HLC, the regional accrediting agency, visited in September 2018 to review TCC’s ongoing ability to meet HLC’s Criteria for Accreditation. The HLC criteria consists of five core components from mission to resources, planning and institutional effectiveness and four assumed practices from ethical and responsible conduct to teaching and learning: evaluation and improvement.

“The report confirms all the hard work we are doing to support students and produce a trained workforce for the Tulsa community,” said TCC President and CEO Leigh B. Goodson. “The HLC reviewers cited TCC as a vibrant institution that is an integral part of the greater Tulsa community and praised Tulsa Achieves for addressing local educational needs.”

TCC is in the middle of refining the student learning assessment process for a majority of the college’s academic programs. In 2022 as part of a mid-cycle Assurance Review, TCC will provide HLC a comprehensive update regarding assessment practices and how we are using student outcome metrics to make decisions about curriculum and teaching strategies. Reviewers will not return to campus until 2028-29.

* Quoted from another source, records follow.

Lemma rep_new T A m o s : rep T A m -> A !! o = None -> no_nul s = true ->
  rep T (<[o := Some s]> A) (with_object o (Some (fresh m)) (with_block (s ++ [NUL]) m)).
Proof.
  intros HR Ho Hs. rewrite <- (temp_fresh _ _ _ HR). apply rep_give; [by apply rep_block|done|set_solver|cbn; by rewrite lookup_insert_eq|done].
Qed.
Lemma make_ok T A m o b s r : rep T A m -> A !! o = None -> heap m !! b = Some (s ++ NUL :: r) -> no_nul s = true ->
  leads (let! p := duplicate (Some b) in set_m_data o p) m T (<[o := Some s]> A) (printed m).
Proof.
  intros HR Ho Hb Hs. eexists. unfold pbind. rewrite (duplicate_eq _ _ _ _ _ _ HR Hb Hs). split; [reflexivity|]. split; [|done]. by apply rep_new.
Qed.
(** The destruction of a value. *)
Lemma drop_ok T A m o : rep T A m -> is_Some (A !! o) ->
  exists p m', objects m !! o = Some p /\ delete_chars p m = (Val tt, m') /\ rep T (delete o A) m' /\ objects m' = objects m /\ printed m' = printed m /\
    (forall b d, heap m !! b = Some d -> p <> Some b -> heap m' !! b = Some d).
Proof.
  intros HR [v Hv]. pose proof (r_holds _ _ _ HR _ _ Hv) as Hh. destruct v as [s|]; cbn in Hh.
  - destruct Hh as (b & Hb & Hh & Hs). exists (Some b), (without_block b m). rewrite delete_eq by (by eexists).
    assert (owned A m b) as Hown by (exists o; by split; [eexists|]).
    split_and!; [done|done| |done|done|].
    + rewrite <- (temp_taken _ _ _ _ HR Hown). apply rep_unblock; [|set_solver]. apply rep_take; [done|by eexists|done].
    + intros b' d Hb' Hne. cbn. rewrite lookup_delete_ne; [done|congruence].
  - exists None, m. split_and!; try done. by apply rep_take_null.
Qed.
Lemma text_block T A m o s : rep T A m -> text o A = Some s ->
  exists b, A !! o = Some (Some s) /\ objects m !! o = Some (Some b) /\ heap m !! b = Some (s ++ [NUL]) /\ no_nul s = true.
Proof.
  unfold text. intros HR Ht. destruct (A !! o) as [[s'|]|] eqn:E; simplify_eq. pose proof (r_holds _ _ _ HR _ _ E) as (b & ? & ? & ?). by exists b.
Qed.
Lemma m_data_eq o p m : objects m !! o = Some p -> m_data o m = (Val p, m).
Proof. intros H. unfold m_data, pbind, pget. by rewrite H. Qed.

Lemma with_literal_ok T A A' m s f : rep T A m ->
  (forall m1 b, rep ({[b]} ∪ T) A m1 -> heap m1 !! b = Some (s ++ [NUL]) -> leads (f (Some b)) m1 ({[b]} ∪ T) A' (printed m1)) ->
  leads (with_literal s f) m T A' (printed m).
Proof.
  intros HR Hf. unfold leads, with_literal, pbind. set (m1 := with_block (junk m (fresh m) <$> seq 0 (length s + 1)) m).
  change (new_chars (length s + 1) m) with (Val (A := pointer) (Some (fresh m)), m1). cbn [store_chars pmodify].
  assert (rep ({[fresh m]} ∪ T) A (set_heap (<[fresh m := s ++ [NUL]]> (heap m1)) m1)) as HR1.
  { apply rep_store; [|set_solver]. apply (rep_block _ _ _ (junk m (fresh m) <$> seq 0 (length s + 1)) HR). }
  destruct (Hf _ (fresh m) HR1) as (m2 & E & HR2 & Hp); [cbn; apply lookup_insert_eq|]. rewrite E.
  exists (without_block (fresh m) m2). rewrite delete_eq by (apply (r_temp _ _ _ HR2); set_solver).
  split_and!; [done| |done]. rewrite <- (temp_fresh _ _ _ HR). apply rep_unblock; [done|set_solver].
Qed.

Lemma plus_ok T A m o1 o2 res a b : rep T A m -> A !! res = None -> text o1 A = Some a -> text o2 A = Some b ->
  leads (plus o1 o2 res) m T (<[res := Some (a ++ b)]> A) (printed m).
Proof.
  intros HR Hres Ha Hb. destruct (text_block _ _ _ _ _ HR Ha) as (p & _ & Hp & Hpa & Na). destruct (text_block _ _ _ _ _ HR Hb) as (q & _ & Hq & Hqb & Nb).
  pose proof (r_fresh _ _ _ HR p ltac:(by eexists)). pose proof (r_fresh _ _ _ HR q ltac:(by eexists)).
  unfold leads, plus, strlen, pbind. rewrite (m_data_eq _ _ _ Hp), (c_string_eq _ _ _ _ Hpa Na). cbn [pret]. rewrite (m_data_eq _ _ _ Hq), (c_string_eq _ _ _ _ Hqb Nb).
  cbn [pret]. set (n := (length a + length b + 1)%nat). set (d := junk m (fresh m) <$> seq 0 n).
  assert (length d = n) as Hd by (unfold d; by rewrite length_fmap, length_seq). change (new_chars n m) with (Val (A := pointer) (Some (fresh m)), with_block d m). cbn iota.
  assert (forall d', c_string (Some p) (with_block d' m) = (Val a, with_block d' m)) as Ep by (intros; apply (c_string_eq _ _ []); [cbn; by rewrite lookup_insert_ne by lia|done]).
  assert (forall d', c_string (Some q) (with_block d' m) = (Val b, with_block d' m)) as Eq by (intros; apply (c_string_eq _ _ []); [cbn; by rewrite lookup_insert_ne by lia|done]).
  assert (forall d', block (Some (fresh m)) (with_block d' m) = (Val d', with_block d' m)) as Eb by (intros; unfold block, pbind, pget; cbn; by rewrite lookup_insert_eq).
  assert (forall d' d'', store_chars (Some (fresh m)) d'' (with_block d' m) = (Val tt, with_block d'' m)) as Es
    by (intros; unfold store_chars, pmodify, set_heap, with_block; cbn; by rewrite insert_insert_eq).
  unfold strncpy, pbind. rewrite Eb, Ep, decide_True, Es by (unfold n in *; lia). rewrite text_padded, <- app_assoc by lia. cbn [app].
  unfold strncat, pbind. rewrite Eb. rewrite (c_string_eq (fresh m) a (drop (length a + 1) d)) by (done || (cbn; apply lookup_insert_eq)).
  rewrite Eq, (take_ge b) by (unfold n; lia).
  rewrite decide_True by (rewrite !length_app; cbn; rewrite length_drop; unfold n in *; lia). rewrite Es.
  rewrite drop_ge by (rewrite !length_app; cbn; rewrite length_drop; unfold n in *; lia). rewrite app_nil_r, (app_assoc a).
  assert (no_nul (a ++ b) = true) as Nab by (unfold no_nul in *; by rewrite forallb_app, Na, Nb).
  pose proof (rep_block _ _ _ ((a ++ b) ++ [NUL]) HR) as HR1.
  destruct (make_ok _ _ _ res (fresh m) (a ++ b) [] HR1 Hres) as (m2 & E & HR2 & Hp2); [cbn; apply lookup_insert_eq|done|].
  change (string_from res (Some (fresh m))) with (let! p := duplicate (Some (fresh m)) in set_m_data res p). rewrite E.
  exists (without_block (fresh m) m2). rewrite delete_eq by (apply (r_temp _ _ _ HR2); set_solver).
  split_and!; [done| |done]. rewrite <- (temp_fresh _ _ _ HR). apply rep_unblock; [done|set_solver].
Qed.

Accreditation is important for a number of reasons, and first among those is being able to qualify students for financial aid, and for students to be able to transfer credit hours to other institutions of higher education. Accreditation is affirmation that TCC operates in the right way, meeting HLC’s criteria and incorporating best practices for students, faculty, staff and the Tulsa community. Accreditation validates the strategic plan and the Guided Pathways work the College has embraced.